Mais tarde, mudei-me, com mais cinco colegas, para a cidade de
Kitimat onde fomos procurar trabalho na fábrica de alumínio
Alcan. (Um destes, o Manuel Franco, ainda reside, como eu, em
Kitimat. Um já faleceu e não desconheço do
paradeiro dos outros três.) Fui trabalhar para as linhas
ferroviárias de suporte à fábrica. Durante
vários meses, tentei ingressar na fábrica propriamente
dita mas nunca consegui passar as provas. Acabei por trabalhar
algum tempo nas docas mas fazia muito frio. Regressei novamente
às linhas ferroviárias. Fui trabalhar para a Alcan
em 1955 onde estive 38 anos até receber a reforma antecipada.
Agora vivo dos meus rendimentos, e dos benefícios
(prestações sociais) a que tenho direito.
Adiaspora.com: Fez muitos investimentos em Kitimat?
Manuel Pavão: Ultimamente. A companhia para a qual trabalhava,
a Alcan, deu-me uma linha de crédito para comprar uma casa
quando a minha esposa foi para o Canadá. Vim casar a S.

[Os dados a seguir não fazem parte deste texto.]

(** The shift of [shr_fexp] at an exponent that is not below the least one:
    by the number of digits above 53. *)
Lemma shr_fexp_spec q e l :
  0 <= q -> -1074 <= e ->
  let n := Z.max (Zdigits2 q - 53) 0 in
  snd (shr_fexp 53 1024 q e l) = e + n /\
  shr_m (fst (shr_fexp 53 1024 q e l)) = q / 2 ^ n /\
  (n = 0 -> fst (shr_fexp 53 1024 q e l) = shr_record_of_loc q l).
Proof.
  intros Hq He n. unfold shr_fexp, shr, fexp, emin.
  destruct (Z.max (Zdigits2 q + e - 53) (3 - 1024 - 53) - e) as [|p|p] eqn:Hk;
    cbn [fst snd].
  - assert (n = 0) as -> by lia. rewrite shr_m_of_loc, Z.div_1_r.
    split; [lia|]. split; done.
  - assert (n = Z.pos p) as -> by lia. split; [done|]. split; [|lia].
    rewrite iter_shr_1_m by (by rewrite shr_m_of_loc). by rewrite shr_m_of_loc.
  - assert (n = 0) as -> by lia. rewrite shr_m_of_loc, Z.div_1_r.
    split; [lia|]. split; done.
Qed.

(** What [binary_round_aux] returns for a positive mantissa: the mantissa is
    cut to 53 digits and rounded to one of its two neighbours; when that
    gives [2 ^ 53], one more digit is cut. *)
Lemma binary_round_aux_spec sx q e l :
  1 <= q -> -1074 <= e ->
  let n := Z.max (Zdigits2 q - 53) 0 in
  exists q1 : positive,
    q / 2 ^ n <= Z.pos q1 <= q / 2 ^ n + 1 /\
    binary_round_aux 53 1024 sx q e l =
      if Z.pos q1 <? 2 ^ 53 then
        (if e + n <=? 971 then S754_finite sx q1 (e + n) else S754_infinity sx)
      else
        (if e + n + 1 <=? 971 then S754_finite sx 4503599627370496 (e + n + 1)
         else S754_infinity sx).
Proof.
  intros Hq He n.
  assert (Hndef : n = Z.max (Zdigits2 q - 53) 0) by reflexivity. clearbody n.
  destruct (shr_fexp_spec q e l ltac:(lia) He) as (He1 & Hm1 & Hrec1).
  rewrite <- Hndef in He1, Hm1.
  destruct (Zdigits2_bounds q ltac:(lia)) as [Hlo Hhi].
  assert (Hn : 0 <= n) by lia.
  assert (Hpow : 0 < 2 ^ n) by (by apply Z.pow_pos_nonneg).
  assert (Ht : 1 <= q / 2 ^ n < 2 ^ 53).
  { destruct (Z_le_gt_dec (Zdigits2 q) 53) as [Hd|Hd].
    - assert (n = 0) as -> by lia. rewrite Z.div_1_r. split; [done|].
      assert (2 ^ Zdigits2 q <= 2 ^ 53) by (apply Z.pow_le_mono_r; lia). lia.
    - assert (Hnd : n = Zdigits2 q - 53) by lia. split.
      + apply Z.div_le_lower_bound; [done|].
        assert (2 ^ n <= 2 ^ (Zdigits2 q - 1)) by (apply Z.pow_le_mono_r; lia). lia.
      + apply Z.div_lt_upper_bound; [done|].
        rewrite <- Z.pow_add_r by lia. by replace (n + 53) with (Zdigits2 q) by lia. }
  unfold binary_round_aux.
  destruct (shr_fexp 53 1024 q e l) as [mrs' e1']. cbn [fst snd] in He1, Hm1.
  subst e1'.
  pose proof (round_nearest_even_bounds (shr_m mrs') (loc_of_shr_record mrs')) as Hr.
  destruct (round_nearest_even (shr_m mrs') (loc_of_shr_record mrs')) as [|q1|q1] eqn:Hq1;
    rewrite Hm1 in Hr; [lia| |lia].
  exists q1. split; [done|].
  destruct (shr_fexp_spec (Z.pos q1) (e + n) loc_Exact ltac:(lia) ltac:(lia))
    as (He2 & Hm2 & Hrec2).
  destruct (Z.pos q1 <? 2 ^ 53) eqn:Hlt.
  - apply Z.ltb_lt in Hlt.
    assert (Hd : Zdigits2 (Z.pos q1) <= 53) by (apply Zdigits2_le; lia).
    assert (Hn2 : Z.max (Zdigits2 (Z.pos q1) - 53) 0 = 0) by lia.
    rewrite Hn2 in He2. specialize (Hrec2 Hn2).
    destruct (shr_fexp 53 1024 (Z.pos q1) (e + n) loc_Exact) as [mrs'' e2].
    cbn [fst snd] in *. subst mrs'' e2. cbn [shr_m shr_record_of_loc].
    by rewrite Z.add_0_r.
  - apply Z.ltb_ge in Hlt.
    assert (Heq : Z.pos q1 = 2 ^ 53) by lia.
    assert (q1 = 9007199254740992%positive) as -> by (apply Pos2Z.inj; exact Heq).
    clear He2 Hm2 Hrec2.
    unfold shr_fexp, shr, fexp, emin.
    change (Zdigits2 (Z.pos 9007199254740992)) with 54.
    assert (Z.max (54 + (e + n) - 53) (3 - 1024 - 53) - (e + n) = 1) as -> by lia.
    cbn. done.
Qed.

Lemma float_of_Z_100 : float_of_Z 100 = S754_finite false 7036874417766400 (-46).
Proof. vm_compute. reflexivity. Qed.

Lemma float_of_Z_1 : float_of_Z 1 = S754_finite false 4503599627370496 (-52).
Proof. vm_compute. reflexivity. Qed.

Lemma float_of_Z_0 : float_of_Z 0 = S754_zero false.
Proof. reflexivity. Qed.

Ltac bool_cases :=
  repeat match goal with
  | |- context [?a <? ?b] => destruct (Z.ltb_spec a b)
  | |- context [?a <=? ?b] => destruct (Z.leb_spec a b)
  | |- context [?a =? ?b] => destruct (Z.eqb_spec a b)
  end; cbn [andb orb negb]; try reflexivity; try lia.

(** The comparison of two positive finite numbers in canonical form. *)
Lemma fleb_finite m1 e1 m2 e2 :
  fleb (S754_finite false m1 e1) (S754_finite false m2 e2) =
  (e1 <? e2) || ((e1 =? e2) && (Z.pos m1 <=? Z.pos m2)).
Proof.
  unfold fleb, SFleb, SFcompare.
  change (Pos.compare_cont Eq m1 m2) with (Pos.compare m1 m2).
  destruct (Z.compare_spec e1 e2); destruct (Pos.compare_spec m1 m2); bool_cases.
Qed.

(** What a valid finite number is. *)
Lemma valid_finite s m e :
  valid_binary 53 1024 (S754_finite s m e) = true ->
  -1074 <= e <= 971 /\ Z.pos m < 2 ^ 53 /\ (-1074 < e -> 2 ^ 52 <= Z.pos m) /\
  Z.max (Zdigits2 (Z.pos m) + e - 53) (-1074) = e.
Proof.
  unfold valid_binary, bounded, canonical_mantissa, fexp, emin.
  intros H. apply andb_true_iff in H as [Hc Hb].
  apply Z.eqb_eq in Hc. apply Z.leb_le in Hb.
  change (Z.pos (digits2_pos m)) with (Zdigits2 (Z.pos m)) in Hc.
  destruct (Zdigits2_bounds (Z.pos m) ltac:(lia)) as [Hlo Hhi].
  assert (Hd : Zdigits2 (Z.pos m) <= 53) by lia.
  assert (2 ^ Zdigits2 (Z.pos m) <= 2 ^ 53) by (apply Z.pow_le_mono_r; lia).
  split; [lia|]. split; [lia|]. split; [|lia].
  intros He. assert (Hd53 : Zdigits2 (Z.pos m) = 53) by lia.
  rewrite Hd53 in Hlo. exact Hlo.
Qed.

(** The integer division [SFdiv] makes for a valid dividend and the divisor
    100: the dividend is shifted by 53 digits, or by fewer where the quotient
    is subnormal. *)
Lemma div_by_100_core m e :
  -1074 <= e <= 971 ->
  Z.max (Zdigits2 (Z.pos m) + e - 53) (-1074) = e ->
  let shift := Z.min 53 (e + 1120) in
  exists q r,
    SFdiv_core_binary 53 1024 (Z.pos m) e 7036874417766400 (-46) =
      (q, e + 46 - shift, new_location 7036874417766400 r) /\
    Z.pos m * 2 ^ shift = 7036874417766400 * q + r /\
    0 <= r < 7036874417766400.
Proof.
  intros He Hcanon shift.
  assert (Hshift : shift = Z.min 53 (e + 1120)) by reflexivity. clearbody shift.
  unfold SFdiv_core_binary, fexp, emin.
  change (Zdigits2 7036874417766400) with 53.
  assert (He' : Z.min (Z.max (Zdigits2 (Z.pos m) + e - (53 + -46) - 53) (3 - 1024 - 53))
                  (e - -46) = e + 46 - shift) by lia.
  rewrite He'.
  assert (Hs : e - -46 - (e + 46 - shift) = shift) by lia. rewrite Hs.
  destruct shift as [|p|p] eqn:Hp; [lia| |lia]. rewrite <- Hp in *.
  rewrite Z.shiftl_mul_pow2 by lia.
  pose proof (Z_div_mod (Z.pos m * 2 ^ shift) 7036874417766400 ltac:(lia)) as Hdiv.
  destruct (Z.div_eucl (Z.pos m * 2 ^ shift) 7036874417766400) as [q r].
  exists q, r. split; [by rewrite Hp|]. exact Hdiv.
Qed.

(** The smallest dividends, by evaluation. *)
Lemma smallest_quotients :
  forallb (fun n =>
    forallb (fun s =>
      Bool.eqb
        (in_unit_interval
           (fdiv (S754_finite s (Pos.of_nat n) (-1074)) (float_of_Z 100)))
        (fleb least_accepted (S754_finite s (Pos.of_nat n) (-1074)) &&
         fleb (S754_finite s (Pos.of_nat n) (-1074)) (float_of_Z 100)))
      [true; false])
    (seq 1 99) = true.
Proof. vm_compute. reflexivity. Qed.


(** The test [0 <= probability <= 1] on the quotient, in terms of the
    dividend: for every binary64 number [v], NaN and the infinities
    included, [v / 100] passes the test exactly when [v] lies between
    [-50 * 2 ^ -1074] and 100. *)
Lemma guard_of_quotient v :
  valid_binary 53 1024 v = true ->
  in_unit_interval (fdiv v (float_of_Z 100)) =
  fleb least_accepted v && fleb v (float_of_Z 100).
Proof.
  intros Hvalid. destruct v as [s|s| |s m e].
  - destruct s; vm_compute; reflexivity.
  - destruct s; vm_compute; reflexivity.
  - vm_compute. reflexivity.
  - destruct (valid_finite s m e Hvalid) as (He & Hm & Hnormal & Hcanon).
    change (2 ^ 53) with 9007199254740992 in Hm.
    change (2 ^ 52) with 4503599627370496 in Hnormal.
    destruct (Z_lt_le_dec (Z.pos m) 100) as [Hsmall|Hbig].
    { (* the ninety-nine smallest *)
      assert (e = -1074) as -> by lia.
      pose proof smallest_quotients as Hall. rewrite forallb_forall in Hall.
      specialize (Hall (Pos.to_nat m)). rewrite Pos2Nat.id in Hall.
      assert (Hin : In (Pos.to_nat m) (seq 1 99)) by (apply in_seq; lia).
      specialize (Hall Hin). rewrite forallb_forall in Hall.
      apply eqb_prop. apply Hall. destruct s; simpl; auto. }
    assert (Hspecial : (e = -46 /\ (m = 7036874417766400 \/ m = 7036874417766401)%positive) \/
                       (e = -46 -> Z.pos m <> 7036874417766400 /\
                                   Z.pos m <> 7036874417766401)).
    { destruct (Pos.eq_dec m 7036874417766400%positive) as [->|Hne100]; [|
        destruct (Pos.eq_dec m 7036874417766401%positive) as [->|Hne101]].
      - destruct (Z.eq_dec e (-46)); [left|right]; [by auto|done].
      - destruct (Z.eq_dec e (-46)); [left|right]; [by auto|done].
      - right. intros _. split; intros H'; apply Pos2Z.inj in H'; done. }
    destruct Hspecial as [[-> [-> | ->]]|Hspecial];
      [destruct s; vm_compute; reflexivity|destruct s; vm_compute; reflexivity|].
    destruct (div_by_100_core m e He Hcanon) as (q & r & Hcore & Hdiv & Hr).
    cbv zeta in Hcore, Hdiv.
    remember (Z.min 53 (e + 1120)) as shift eqn:Hshift.
    assert (Hpow_lo : 70368744177664 <= 2 ^ shift)
      by (change 70368744177664 with (2 ^ 46); apply Z.pow_le_mono_r; lia).
    assert (Hpow_hi : 2 ^ shift <= 9007199254740992)
      by (change 9007199254740992 with (2 ^ 53); apply Z.pow_le_mono_r; lia).
    assert (Hprod_lo : 100 * 70368744177664 <= Z.pos m * 2 ^ shift)
      by (apply Z.mul_le_mono_nonneg; lia).
    assert (Hprod_hi : Z.pos m * 2 ^ shift <= 9007199254740991 * 9007199254740992)
      by (apply Z.mul_le_mono_nonneg; lia).
    assert (Hq : 1 <= q < 18014398509481984) by lia.
    assert (Hshift53 : shift = 53 ->
              Z.pos m * 9007199254740992 = 7036874417766400 * q + r).
    { intros H53. rewrite H53 in Hdiv. exact Hdiv. }
    assert (He' : -1074 <= e + 46 - shift) by lia.
    destruct (binary_round_aux_spec (xorb s false) q (e + 46 - shift)
                (new_location 7036874417766400 r) ltac:(lia) He') as (q1 & Hq1 & Hround).
    cbv zeta in Hq1, Hround.
    remember (Z.max (Zdigits2 q - 53) 0) as n eqn:Hn.
    assert (Hcut : (n = 0 /\ q < 9007199254740992 /\ q <= Z.pos q1 <= q + 1) \/
                   (n = 1 /\ 9007199254740992 <= q /\
                    2 * Z.pos q1 <= q + 2 /\ q <= 2 * Z.pos q1 + 1)).
    { destruct (Z_lt_le_dec q 9007199254740992) as [Hlt|Hge].
      - left. assert (Zdigits2 q <= 53) by (apply Zdigits2_le; [lia|lia|exact Hlt]).
        assert (Hn0 : n = 0) by lia. rewrite Hn0, Z.pow_0_r, Z.div_1_r in Hq1. lia.
      - right. assert (53 + 1 <= Zdigits2 q) by (apply Zdigits2_ge; [lia|exact Hge]).
        assert (Zdigits2 q <= 54)
          by (apply Zdigits2_le; [lia|lia|];
              change (2 ^ 54) with 18014398509481984; lia).
        assert (Hn1 : n = 1) by lia. rewrite Hn1 in Hq1. change (2 ^ 1) with 2 in Hq1.
        split; [done|]. split; [done|]. revert Hq1. Z.div_mod_to_equations. lia. }
    assert (Hfdiv : fdiv (S754_finite s m e) (float_of_Z 100) =
              if Z.pos q1 <? 2 ^ 53 then
                (if e + 46 - shift + n <=? 971
                 then S754_finite (xorb s false) q1 (e + 46 - shift + n)
                 else S754_infinity (xorb s false))
              else
                (if e + 46 - shift + n + 1 <=? 971
                 then S754_finite (xorb s false) 4503599627370496 (e + 46 - shift + n + 1)
                 else S754_infinity (xorb s false))).
    { rewrite float_of_Z_100. unfold fdiv, SFdiv. rewrite Hcore. exact Hround. }
    rewrite Hfdiv, float_of_Z_100. clear Hfdiv Hround Hcore.
    unfold in_unit_interval. rewrite float_of_Z_0, float_of_Z_1.
    change (2 ^ 53) with 9007199254740992.
    destruct s; cbn [xorb].
    + (* a negative dividend: the quotient is negative *)
      assert (fleb least_accepted (S754_finite true m e) = false) as ->.
      { unfold least_accepted, fleb, SFleb, SFcompare.
        change (Pos.compare_cont Eq 50 m) with (Pos.compare 50 m).
        destruct (Z.compare_spec (-1074) e); [|reflexivity|lia].
        destruct (Pos.compare_spec 50 m); [lia|reflexivity|lia]. }
      repeat match goal with |- context [if ?b then _ else _] => destruct b end;
        reflexivity.
    + (* a positive dividend *)
      assert (fleb least_accepted (S754_finite false m e) = true) as ->
        by reflexivity.
      rewrite fleb_finite. cbn [andb].
      assert (Hbig_e : -45 <= e -> n = 0 -> 4503599627370496 < Z.pos q1) by lia.
      assert (Hat_100 : e = -46 ->
                (Z.pos m < 7036874417766400 /\ n = 0) \/
                (7036874417766400 < Z.pos m /\ n = 1 /\
                 4503599627370496 < Z.pos q1 < 9007199254740992)).
      { intros He46. destruct (Hspecial He46). subst e.
        assert (shift = 53) by lia. specialize (Hshift53 ltac:(done)). lia. }
      assert (Hzero : forall a b, fleb (S754_zero false) (S754_finite false a b) = true)
        by reflexivity.
      assert (Hn01 : n = 0 \/ n = 1) by lia.
      clear Hdiv Hprod_lo Hprod_hi Hpow_lo Hpow_hi Hshift53 Hr Hq1 Hcanon Hvalid Hnormal
        Hcut Hn Hq Hspecial Hbig Hm He'.
      destruct (Z.ltb_spec (Z.pos q1) 9007199254740992);
        match goal with |- context [if ?b then _ else _] => destruct b eqn:Hfit end;
        try (apply Z.leb_le in Hfit); try (apply Z.leb_gt in Hfit);
        rewrite ?Hzero, ?fleb_finite; cbn [andb fleb SFleb SFcompare];
        bool_cases.
Qed.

Miguel em 1961, mas a vida não me correu bem e enviuvei
ao fim de 13 anos. Vim novamente a S. Miguel para contrair segundas
núpcias mas acabei por ter que casar no Canadá por
causa da burocracia que havia nos Açores por ser viúvo.
O nome da minha segunda esposa é Maria da Luz Pereira Pavão.

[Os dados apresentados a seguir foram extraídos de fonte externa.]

(** * Hold'em flop helper: hand evaluator, comparator, enumerator, parser

    A shallow embedding of the pure core of [src/app/page.tsx]
    (the functions nested in [PokerFlopTrainer]) together with the
    properties the specification states about it.

    Conventions of the embedding.
    - JavaScript numbers that occur here are small integers; they are [Z].
    - A card [{ r; s }] is a record; the suit string only ever comes from
      [suitChars], so it is an enumeration with its character.
    - [undefined] (an index past the end of an array) is [None]; an entry
      of a rank tuple is therefore an [option Z].
    - A [Map] is an association list in insertion order; [set] on a present
      key updates in place, on an absent key appends.
    - [Array.prototype.sort] is the stable insertion sort [jsSort].
    - Text is a [string] of 7-bit characters; [toUpperCase], [toLowerCase],
      [trim] and the class [\s] are modelled on that range. *)

From Stdlib Require Import Ascii String.
From Stdlib Require Import ZArith List Bool Lia.
From Stdlib Require Import Permutation Sorted FinFun.
Import ListNotations.
Local Open Scope Z_scope.

(** ** JavaScript array helpers *)

Section JsArrays.
Context {A : Type}.

(** [arr.sort(cmp)]: [x] stays before the elements it does not exceed,
    so equal elements keep their order. *)
Fixpoint jsInsert (cmp : A -> A -> Z) (x : A) (l : list A) : list A :=
  match l with
  | [] => [x]
  | y :: l' => if cmp x y <=? 0 then x :: l else y :: jsInsert cmp x l'
  end.

Definition jsSort (cmp : A -> A -> Z) (l : list A) : list A :=
  fold_right (jsInsert cmp) [] l.

(** [arr.slice(0, n)] *)
Definition slice0 (n : nat) (l : list A) : list A := firstn n l.

(** [arr[i]], [undefined] past the end *)
Definition idx (l : list A) (i : nat) : option A := nth_error l i.
End JsArrays.

(** [[...new Set(xs)]]: first occurrences, in order. *)
Fixpoint setOf (seen xs : list Z) : list Z :=
  match xs with
  | [] => []
  | x :: xs' =>
      if existsb (Z.eqb x) seen then setOf seen xs'
      else x :: setOf (x :: seen) xs'
  end.

Definition newSet (xs : list Z) : list Z := setOf [] xs.

Definition ascZ (a b : Z) : Z := a - b.
Definition descZ (a b : Z) : Z := b - a.

(** ** Card utils *)

Inductive Suit : Type := Spades | Hearts | Diamonds | Clubs.

Record Card : Type := mkCard { r : Z; s : Suit }.

Definition suit_eqb (a b : Suit) : bool :=
  match a, b with
  | Spades, Spades | Hearts, Hearts | Diamonds, Diamonds | Clubs, Clubs => true
  | _, _ => false
  end.

Definition rankChars : list ascii :=
  ["2"; "3"; "4"; "5"; "6"; "7"; "8"; "9"; "T"; "J"; "Q"; "K"; "A"]%char.

Definition suitChars : list Suit := [Spades; Hearts; Diamonds; Clubs].

Definition suitChar (x : Suit) : ascii :=
  match x with
  | Spades => "s" | Hearts => "h" | Diamonds => "d" | Clubs => "c"
  end%char.

Definition rankRange : list Z := [2; 3; 4; 5; 6; 7; 8; 9; 10; 11; 12; 13; 14].

Definition makeDeck : list Card :=
  flat_map (fun rk => map (fun su => mkCard rk su) suitChars) rankRange.

Definition cardsEqual (a b : Card) : bool :=
  (r a =? r b) && suit_eqb (s a) (s b).

(** ** Hand evaluation (5-7 cards) *)

Definition RankTuple : Type := list (option Z).

(** [m.set(k, (m.get(k) || 0) + 1)] on an insertion-ordered map *)
Fixpoint bump (k : Z) (m : list (Z * Z)) : list (Z * Z) :=
  match m with
  | [] => [(k, 1)]
  | (k', v) :: m' => if k' =? k then (k', v + 1) :: m' else (k', v) :: bump k m'
  end.

(** [(a,b) => b[1]-a[1] || b[0]-a[0]]: count descending, then rank descending *)
Definition cntCmp (a b : Z * Z) : Z :=
  if negb (snd b - snd a =? 0) then snd b - snd a else fst b - fst a.

Definition countsByRank (cards : list Card) : list (Z * Z) :=
  let m := fold_left (fun m c => bump (r c) m) cards [] in
  jsSort cntCmp m.

(** [if (!m.has(c.s)) m.set(c.s, []); m.get(c.s).push(c)] *)
Fixpoint pushSuit (c : Card) (m : list (Suit * list Card)) : list (Suit * list Card) :=
  match m with
  | [] => [(s c, [c])]
  | (k, cs) :: m' =>
      if suit_eqb k (s c) then (k, cs ++ [c]) :: m' else (k, cs) :: pushSuit c m'
  end.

Adiaspora.com: O que, na verdade, o levou a partir? Foi falta
de trabalho ou sede de aventura?
Manuel Pavão: Para dizer a verdade, houve sempre trabalho
na casa do meu pai para os seus seis filhos. Foi uma ilusão.
Fui à Câmara, candidatei-me, fui aceite e parti.
Não posso dizer que foi uma má experiência
mas a maior dificuldade com a qual me debati foi a língua
que eu julgava ser mais fácil!
Adiaspora.com: O que o levou a optar pelo Canadá? Era
o que havia na altura ou existiam oportunidades para outros países?
Manuel Pavão: Na altura, já tinha pedido a uma
minha prima que se encontrava emigrada no Brasil há três
anos, para me fazer a carta de chamada mas esta nunca chegou a
responder.
Adiaspora.com: Ao embarcar já tinha conhecimento de algum
português radicado no Canadá?
Manuel Pavão: Não, mas certa ocasião li
um documento que dizia haver portugueses no Canadá. Não
sei quem o escreveu. Não conhecia ninguém no Canadá
quando cheguei.
Adiaspora.com: Que apoios ou orientação tiveram
quando chegaram ao Canadá?
Manuel Pavão: Veio um inspector
de Imigração connosco do continente, mas, obviamente,
o seu conhecimento do Canadá era limitado. Entre as autoridades
em Montreal, havia o Cônsul Português que não
emitia quaisquer opiniões ou críticas ou nos aconselhava
a mudarmos de sítio, se fosse o caso.
Os Pioneiros Manuel Arruda e Manuel Pavão
em convívio com o
Presidente do Governo Regional dos Açores, Dr. Carlos César.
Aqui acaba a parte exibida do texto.